(* ===== verification/Proxy.v ===== *)
(** * The load balancer and the proxy

    Models [LoadBalancer] of [src/src/ingress/load_balancer.cpp]: turns, fewest connections, and a
    ring of hashed virtual nodes; the set of nodes is a sorted list, the ring an ordered map, of
    which the balancer uses [emplace], [lower_bound] and [begin].  Then the proxy and its connections
    to the nodes. *)
From Stdlib Require Import ZArith Lia Sorted.
From stdpp Require Import base list gmap sets strings sorting.
From S2P Require Import Prelude Codec Hashes Decimal Frame FrameIo.
#[local] Open Scope Z_scope.

(** ** The state *)

Inductive BalanceStrategy := RoundRobin | LeastConnections | ConsistentHashing.

#[export] Instance BalanceStrategy_eq_dec : EqDecision BalanceStrategy.
Proof. solve_decision. Defined.

Abbreviation Ring := (gmap Z Z) (only parsing).

Record LoadBalancer := MkBalancer {
  lb_strategy : BalanceStrategy;
  lb_vnodes : nat;
  lb_nodes : list Z;
  lb_cursor : nat;
  lb_active : gmap Z nat;
  lb_ring : Ring;
}.

Definition new_balancer (strategy : BalanceStrategy) (vnodes : nat) : LoadBalancer :=
  MkBalancer strategy (Nat.max 1 vnodes) [] 0 ∅ ∅.

(** ** The ring *)

Definition vkey (node : Z) (replica : nat) : list byte := to_string node ++ [35] ++ to_string (Z.of_nat replica).

(** [emplace], which keeps what is there. *)
Definition ring_emplace (point node : Z) (ring : Ring) : Ring :=
  match ring !! point with Some _ => ring | None => <[point := node]> ring end.

Definition ring_node (vnodes : nat) (ring : Ring) (node : Z) : Ring :=
  foldl (fun ring replica => ring_emplace (fnv1a_bytes (vkey node replica)) node ring) ring (seq 0 vnodes).

Definition build_ring (vnodes : nat) (nodes : list Z) : Ring := foldl (ring_node vnodes) ∅ nodes.

Definition rebuild_ring (lb : LoadBalancer) : LoadBalancer :=
  MkBalancer (lb_strategy lb) (lb_vnodes lb) (lb_nodes lb) (lb_cursor lb) (lb_active lb)
    (build_ring (lb_vnodes lb) (lb_nodes lb)).

(** The least of some points. *)
Definition least (points : list Z) : option Z :=
  match points with [] => None | x :: xs => Some (foldr Z.min x xs) end.
Definition points_of (ring : Ring) : list Z := (map_to_list ring).*1.
Definition lower_bound (point : Z) (ring : Ring) : option Z := least (filter (fun k => point <= k) (points_of ring)).
Definition ring_begin (ring : Ring) : option Z := least (points_of ring).

(** ** The operations *)

(** [insert] at [lower_bound]. *)
Fixpoint node_insert (node : Z) (nodes : list Z) : list Z :=
  match nodes with
  | [] => [node]
  | n :: rest => if n <? node then n :: node_insert node rest else node :: nodes
  end.

Definition add_node (node : Z) (lb : LoadBalancer) : LoadBalancer :=
  if bool_decide (node ∈ lb_nodes lb) then lb
  else
    let lb := MkBalancer (lb_strategy lb) (lb_vnodes lb) (node_insert node (lb_nodes lb)) (lb_cursor lb)
                (match lb_active lb !! node with Some _ => lb_active lb | None => <[node := O]> (lb_active lb) end)
                (lb_ring lb) in
    if decide (lb_strategy lb = ConsistentHashing) then rebuild_ring lb else lb.

(** [erase] of the first. *)
Fixpoint node_erase (node : Z) (nodes : list Z) : list Z :=
  match nodes with
  | [] => []
  | n :: rest => if n =? node then rest else n :: node_erase node rest
  end.

Definition remove_node (node : Z) (lb : LoadBalancer) : LoadBalancer :=
  if bool_decide (node ∈ lb_nodes lb) then
    let nodes := node_erase node (lb_nodes lb) in
    let lb := MkBalancer (lb_strategy lb) (lb_vnodes lb) nodes
                (if (length nodes <=? lb_cursor lb)%nat then O else lb_cursor lb) (delete node (lb_active lb)) (lb_ring lb) in
    if decide (lb_strategy lb = ConsistentHashing) then rebuild_ring lb else lb
  else lb.

Definition active (node : Z) (lb : LoadBalancer) : nat := default O (lb_active lb !! node).

Definition set_active (active : gmap Z nat) (lb : LoadBalancer) : LoadBalancer :=
  MkBalancer (lb_strategy lb) (lb_vnodes lb) (lb_nodes lb) (lb_cursor lb) active (lb_ring lb).

Definition on_acquire (node : Z) (lb : LoadBalancer) : LoadBalancer :=
  set_active (<[node := S (active node lb)]> (lb_active lb)) lb.

Definition on_release (node : Z) (lb : LoadBalancer) : LoadBalancer :=
  match lb_active lb !! node with
  | Some (S n) => set_active (<[node := n]> (lb_active lb)) lb
  | _ => lb
  end.

(** The first of the least loaded. *)
Definition pick_least (lb : LoadBalancer) (best : Z) (nodes : list Z) : Z :=
  (foldl (fun b node => if (active node lb <? b.2)%nat then (node, active node lb) else b) (best, active best lb) nodes).1.

Definition pick_ring (key : list byte) (ring : Ring) : option Z :=
  match lower_bound (fnv1a_bytes key) ring with
  | Some k => ring !! k
  | None => match ring_begin ring with Some k => ring !! k | None => None end
  end.

Definition pick (key : list byte) (lb : LoadBalancer) : option Z * LoadBalancer :=
  match lb_nodes lb with
  | [] => (None, lb)
  | first :: _ =>
      match lb_strategy lb with
      | RoundRobin =>
          (lb_nodes lb !! lb_cursor lb,
           MkBalancer (lb_strategy lb) (lb_vnodes lb) (lb_nodes lb) ((lb_cursor lb + 1) mod length (lb_nodes lb))
             (lb_active lb) (lb_ring lb))
      | LeastConnections => (Some (pick_least lb first (lb_nodes lb)), lb)
      | ConsistentHashing => (pick_ring key (lb_ring lb), lb)
      end
  end.

Inductive BalancerCall := LbAdd (node : Z) | LbRemove (node : Z) | LbPick (key : list byte) | LbAcquire (node : Z) | LbRelease (node : Z).

Definition balancer_call (lb : LoadBalancer) (c : BalancerCall) : LoadBalancer :=
  match c with
  | LbAdd node => add_node node lb
  | LbRemove node => remove_node node lb
  | LbPick key => (pick key lb).2
  | LbAcquire node => on_acquire node lb
  | LbRelease node => on_release node lb
  end.

Definition balancer_run (cs : list BalancerCall) (lb : LoadBalancer) : LoadBalancer := foldl balancer_call lb cs.

(** ** The invariant *)

Record balancer_inv (lb : LoadBalancer) : Prop := {
  bi_sorted : StronglySorted Z.lt (lb_nodes lb);
  bi_cursor : (lb_cursor lb < Nat.max 1 (length (lb_nodes lb)))%nat;
  bi_vnodes : (0 < lb_vnodes lb)%nat;
  bi_ring : lb_strategy lb = ConsistentHashing -> lb_ring lb = build_ring (lb_vnodes lb) (lb_nodes lb);
}.

Lemma node_insert_in node nodes x : x ∈ node_insert node nodes <-> x = node \/ x ∈ nodes.
Proof. induction nodes as [|n nodes IH]; cbn; [set_solver|]. destruct (_ <? _); set_solver. Qed.

Lemma node_insert_length node nodes : length (node_insert node nodes) = S (length nodes).
Proof. induction nodes as [|n nodes IH]; cbn; [done|]. destruct (_ <? _); cbn; lia. Qed.

Lemma node_insert_sorted node nodes : node ∉ nodes -> StronglySorted Z.lt nodes -> StronglySorted Z.lt (node_insert node nodes).
Proof.
  intros Hno. induction 1 as [|n nodes Hs IH Hall]; cbn; [repeat constructor|]. apply not_elem_of_cons in Hno as [Hne Hno].
  destruct (Z.ltb_spec n node).
  - constructor; [by apply IH|]. apply Forall_forall. intros x [->|Hx]%node_insert_in; [done|]. rewrite Forall_forall in Hall. by apply Hall.
  - constructor; [by constructor|]. constructor; [lia|]. eapply Forall_impl; [done|]. intros x Hx; cbn in Hx. lia.
Qed.

Lemma filter_all {A} (P : A -> Prop) `{!forall x, Decision (P x)} (l : list A) : Forall P l -> filter P l = l.
Proof. induction 1; [done|]. by rewrite filter_cons, decide_True by done; f_equal. Qed.

Lemma node_erase_filter node nodes : StronglySorted Z.lt nodes -> node_erase node nodes = filter (fun n => n <> node) nodes.
Proof.
  induction 1 as [|n nodes Hs IH Hall]; cbn [node_erase]; [done|]. rewrite filter_cons.
  destruct (Z.eqb_spec n node) as [->|Hne]; [|by rewrite decide_True, IH].
  rewrite decide_False by auto. symmetry. apply filter_all. eapply Forall_impl; [done|]. intros x Hx; cbn in Hx. lia.
Qed.

Lemma sorted_filter_nodes P `{!forall n : Z, Decision (P n)} nodes : StronglySorted Z.lt nodes -> StronglySorted Z.lt (filter P nodes).
Proof.
  induction 1 as [|n nodes Hs IH Hall]; [constructor|]. rewrite filter_cons. case_decide; [|done]. constructor; [done|].
  apply Forall_forall. intros x [_ Hx]%list_elem_of_filter. rewrite Forall_forall in Hall. by apply Hall.
Qed.

Lemma add_node_inv node lb : balancer_inv lb -> balancer_inv (add_node node lb).
Proof.
  intros [Hs Hc Hv Hr]. unfold add_node. case_bool_decide as Hin; [done|]. cbv zeta. cbn [lb_strategy].
  assert (Hs' := node_insert_sorted _ _ Hin Hs). pose proof (node_insert_length node (lb_nodes lb)).
  case_decide; constructor; cbn; try done; try lia.
Qed.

> **WHAT YOU ARE ASKED TO DO**
Your answer should be every line from the material above in which the word "Lemma" appears.

> **WRITTEN SOLUTION**
Lemma node_insert_in node nodes x : x ∈ node_insert node nodes <-> x = node \/ x ∈ nodes.
Lemma node_insert_length node nodes : length (node_insert node nodes) = S (length nodes).
Lemma node_insert_sorted node nodes : node ∉ nodes -> StronglySorted Z.lt nodes -> StronglySorted Z.lt (node_insert node nodes).
Lemma filter_all {A} (P : A -> Prop) `{!forall x, Decision (P x)} (l : list A) : Forall P l -> filter P l = l.
Lemma node_erase_filter node nodes : StronglySorted Z.lt nodes -> node_erase node nodes = filter (fun n => n <> node) nodes.
Lemma sorted_filter_nodes P `{!forall n : Z, Decision (P n)} nodes : StronglySorted Z.lt nodes -> StronglySorted Z.lt (filter P nodes).
Lemma add_node_inv node lb : balancer_inv lb -> balancer_inv (add_node node lb).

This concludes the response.